When you have an infection or something else that causes inflammation such as a burn or injury, many different kinds of cells from the immune system stream to the site. Dr. Sternberg likens them to soldiers moving into battle, each kind with its own specialized function. Some are like garbage collectors, ingesting invaders. Some make antibodies, the “bullets” to fight the infectious agents; others kill invaders directly. All these types of immune cells must coordinate their actions, and the way they do that is by sending each other signals in the form of molecules that they make in factories inside the cell.
“It turns out that these molecules have many more effects than just being the walkie-talkie communicators between different kinds of immune cells,” Dr. Sternberg says. “They can also go through the bloodstream to signal the brain or activate nerves nearby that signal the brain.” These immune molecules, Dr. Sternberg explains, cause the brain to change its functions. “They can induce a whole set of behaviors that we call sickness behavior. . . . you lose the desire or the ability to move, you lose your appetite, you lose interest in sex.” Scientists can only speculate about the purpose of these sickness behaviors, but Dr. Sternberg suggests that they might help us conserve energy when we’re sick so we can better use our energy to fight disease.

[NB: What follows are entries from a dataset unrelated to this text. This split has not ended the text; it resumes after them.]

(* ===== verification/ToyCrypto.v ===== *)
(** * Concrete instances of the library interfaces

    Executable stand-ins for the cryptographic libraries: they have no security, but
    they satisfy every law of [PrimitiveLaws] and [NoiseLaws], so the theorems that
    assume those laws are not vacuous and can be evaluated on concrete inputs.  The
    witnesses of the theorems of Crypto.v are here.  The instances are visible only
    where the module [Toy] is imported, which files do behind their last theorem. *)

From S2P Require Import Prelude Replay Crypto.

Module Toy.

(** A 32-byte mixture of a key and an input. *)
Definition toy_mix (key input : bytes) : bytes :=
  map (fun i => (nth i key 0 + nth i input 0 + fold_right Z.add 0 input) mod 256) (seq 0 32).

Definition in_hkdf_range (n : Z) : bool := (0 <=? n) && (n <=? 255 * 32).

#[export] Instance toy_primitives : Primitives := {
  sha256 := toy_mix [];
  x25519 a b := map (fun i => (nth i a 0 + nth i b 0) mod 256) (seq 0 32);
  X25519_BASEPOINT_BYTES := 9 :: replicate 31 0;
  hkdf_sha256 salt ikm info n :=
    if in_hkdf_range n then Some (resize (toy_mix ikm (salt ++ info)) n) else None;
  hkdf_expand prk info n := if in_hkdf_range n then Some (resize (toy_mix prk info) n) else None;
  hmac_sha256 := toy_mix;
  chacha_seal key nonce aad p := Some (p, sub_list (toy_mix key (nonce ++ aad ++ p)) 0 16);
  chacha_open key nonce aad c tag :=
    if bool_decide (sub_list (toy_mix key (nonce ++ aad ++ c)) 0 16 = tag) then Some c else None;
  blake3_keyed_hash := toy_mix;
}.

Lemma toy_mix_len key input : len (toy_mix key input) = 32.
Proof. done. Qed.

Lemma toy_resize_len l n : 0 <= n -> len (resize l n) = n.
Proof. intros. unfold resize. len_lia. Qed.

#[export] Instance toy_primitive_laws : PrimitiveLaws.
Proof.
  split.
  - intros a b. cbn [x25519 toy_primitives]. apply map_ext_in. intros i Hi. apply in_seq in Hi.
    assert (Hnth : forall f, nth i (map f (seq 0 32)) 0 = f i).
    { intros f. rewrite (nth_indep _ 0 (f 0%nat)) by (rewrite length_map, length_seq; lia).
      rewrite map_nth, seq_nth by lia. done. }
    rewrite !Hnth, !Zplus_mod_idemp_r. f_equal. lia.
  - intros salt ikm info n Hn. eexists. cbn [hkdf_sha256 toy_primitives]. unfold in_hkdf_range.
    destruct (Z.leb_spec 0 n); [|lia]. destruct (Z.leb_spec n (255 * 32)); [|lia].
    split; [done|]. apply toy_resize_len. lia.
  - intros prk info n _ Hn. eexists. cbn [hkdf_expand toy_primitives]. unfold in_hkdf_range.
    destruct (Z.leb_spec 0 n); [|lia]. destruct (Z.leb_spec n (255 * 32)); [|lia].
    split; [done|]. apply toy_resize_len. lia.
  - done.
  - done.
  - intros key input. unfold is_bytes. apply Forall_forall. intros x Hx.
    apply in_map_iff in Hx as (i & <- & _). unfold uint. change (2 ^ 8) with 256. by apply Z.mod_pos_bound.
  - intros. eexists _, _. split; [done|]. split; [done|]. by rewrite len_sub_list; rewrite ?toy_mix_len.
  - intros key nonce aad p c tag [= <- <-]. cbn [chacha_open toy_primitives]. by rewrite bool_decide_true.
  - intros key nonce aad c tag p. cbn [chacha_open toy_primitives]. case_if; [by intros [= ->]|done].
  - intros key nonce aad c tag p Hc. cbn [chacha_open toy_primitives]. case_if; [by intros [= ->]|done].
Qed.

(** A transport is its key; the tag is sixteen bytes made of key and nonce. *)
Definition toy_tag (key nonce : Z) (p : bytes) : bytes :=
  be_bytes 8 nonce ++ be_bytes 8 (key + fold_right Z.add 0 p).

(** A handshake in the clear: the initiator sends its public key and the payload, the
    responder answers with its payload behind 48 octets in place of its ephemeral key and
    the tag. *)
Inductive toy_handshake :=
| ToyInitiator (secret server : bytes)
| ToyResponder (secret : bytes) (client : option bytes).

#[export] Instance toy_noise : Noise := {
  transport := Z;
  write_message key nonce p capacity :=
    if (len p + 16 <=? 65535) && (len p + 16 <=? capacity) then Some (p ++ toy_tag key nonce p) else None;
  read_message key nonce c capacity :=
    let n := (length c - 16)%nat in
    if (16 <=? len c) && (len c - 16 <=? capacity) && bool_decide (drop n c = toy_tag key nonce (take n c))
    then Some (take n c) else None;
  HandshakeState := toy_handshake;
  build_initiator secret server context := Some (ToyInitiator secret server);
  build_responder secret context := Some (ToyResponder secret None);
  hs_write_message state entropy payload capacity :=
    match state with
    | ToyInitiator secret server => Some (state, public_key secret ++ payload)
    | ToyResponder secret (Some client) => Some (state, replicate 48 0 ++ payload)
    | ToyResponder secret None => None
    end;
  hs_read_message state message capacity :=
    match state with
    | ToyInitiator secret server => if len message <? 48 then None else Some (state, drop 48 message)
    | ToyResponder secret _ =>
        if len message <? 32 then None
        else Some (ToyResponder secret (Some (take 32 message)), drop 32 message)
    end;
  get_remote_static state :=
    match state with ToyInitiator _ server => Some server | ToyResponder _ client => client end;
  into_stateless_transport_mode state := Some 7;
  generate_keypair entropy :=
    if 32 <=? len entropy then Some (take 32 entropy, public_key (take 32 entropy)) else None;
}.

Lemma toy_tag_len key nonce p : length (toy_tag key nonce p) = 16%nat.
Proof. done. Qed.

#[export] Instance toy_noise_laws : NoiseLaws.
Proof.
  split.
  - intros t n p cap c. cbn [write_message toy_noise]. case_if; [|done]. intros [= <-].
    rewrite len_app. unfold len at 2. by rewrite toy_tag_len.
  - intros t n p cap H1 H2. cbn [write_message toy_noise].
    destruct (Z.leb_spec (len p + 16) 65535); [|lia]. destruct (Z.leb_spec (len p + 16) cap); [|lia]. eauto.
  - intros t n c cap p. cbn [read_message toy_noise]. cbv zeta. case_if; [|done]. intros [= <-].
    boolify. unfold len in *. rewrite length_take. lia.
Qed.

Lemma toy_paired (key : Z) : paired (H := toy_noise) key key.
Proof.
  intros n p cap c cap'. cbn [write_message read_message toy_noise]. case_if; [|done]. intros [= <-] Hl.
  boolify. cbv zeta. rewrite length_app, toy_tag_len, Nat.add_sub, drop_app_length, take_app_length.
  rewrite bool_decide_true by done. unfold len in *. rewrite length_app, toy_tag_len.
  destruct (Z.leb_spec 16 (Z.of_nat (length p + 16))); [|lia].
  destruct (Z.leb_spec (Z.of_nat (length p + 16) - 16) cap'); [|lia]. done.
Qed.

(** Two datagrams of a session under the toy transport. *)
Definition toy_receiver : ReceiveHalf := mkReceiveHalf 7 ReplayWindow.default (zeros 32).
Definition toy_arrival (q : Z) : arrival := mkArrival q ([1; 2; 3] ++ toy_tag 7 q [1; 2; 3]) 19.

Lemma session_delivers_each_sequence_once_witness :
  delivered (receive_all toy_receiver [toy_arrival 5; toy_arrival 3; toy_arrival 5]).2 = [5; 3] /\
  NoDup (delivered (receive_all toy_receiver [toy_arrival 5; toy_arrival 3; toy_arrival 5]).2).
Proof.
  split; [vm_compute; reflexivity|].
  apply (session_delivers_each_sequence_once toy_receiver); [reflexivity|].
  repeat constructor; unfold uint; simpl; lia.
Defined.

Lemma decrypt_commits_only_authenticated_witness :
  (exists r' p, ReceiveHalf_decrypt_into toy_receiver 5 (ar_ciphertext (toy_arrival 5)) 19 = (r', Ok p) /\
    read_message (recv_transport toy_receiver) 5 (ar_ciphertext (toy_arrival 5)) 19 = Some p) /\
  ReceiveHalf_decrypt_into toy_receiver 5 [1; 2; 3] 19 = (toy_receiver, Err CryptoError.Noise).
Proof.
  split.
  - pose proof (decrypt_commits_only_authenticated toy_receiver ReplaySpec.empty 5
      (ar_ciphertext (toy_arrival 5)) 19 represents_default ltac:(unfold uint; lia)) as H.
    destruct (read_message (recv_transport toy_receiver) 5 (ar_ciphertext (toy_arrival 5)) 19) as [p|] eqn:Hp.
    + destruct H as (r' & H & _). exists r', p. split; [exact H|reflexivity].
    + exfalso. vm_compute in Hp. discriminate Hp.
  - exact (decrypt_commits_only_authenticated toy_receiver ReplaySpec.empty 5 [1; 2; 3] 19 represents_default ltac:(unfold uint; lia)).
Defined.

Lemma wire_keys_agree_witness :
  derive_wire_key (1 :: replicate 31 2) (public_key (replicate 32 5)) (public_key (replicate 32 5))
    (public_key (1 :: replicate 31 2)) MORPH_KEY_LABEL =
  derive_wire_key (replicate 32 5) (public_key (1 :: replicate 31 2)) (public_key (replicate 32 5))
    (public_key (1 :: replicate 31 2)) MORPH_KEY_LABEL.
Proof. apply (wire_keys_agree (1 :: replicate 31 2) (replicate 32 5) MORPH_KEY_LABEL). Defined.

End Toy.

These signaling molecules from the immune system can also activate the part of the brain that controls the stress response, the hypothalamus. Through a cascade of hormones released from the pituitary and adrenal glands, the hypothalamus causes blood levels of the hormone cortisol to rise. Cortisol is the major steroid hormone produced by our bodies to help us get through stressful situations. The related compound known as cortisone is widely used as an anti-inflammatory drug in creams to treat rashes and in nasal sprays to treat sinusitis and asthma. But it wasn’t until very recently that scientists realized the brain also uses cortisol to suppress the immune system and tone down inflammation within the body.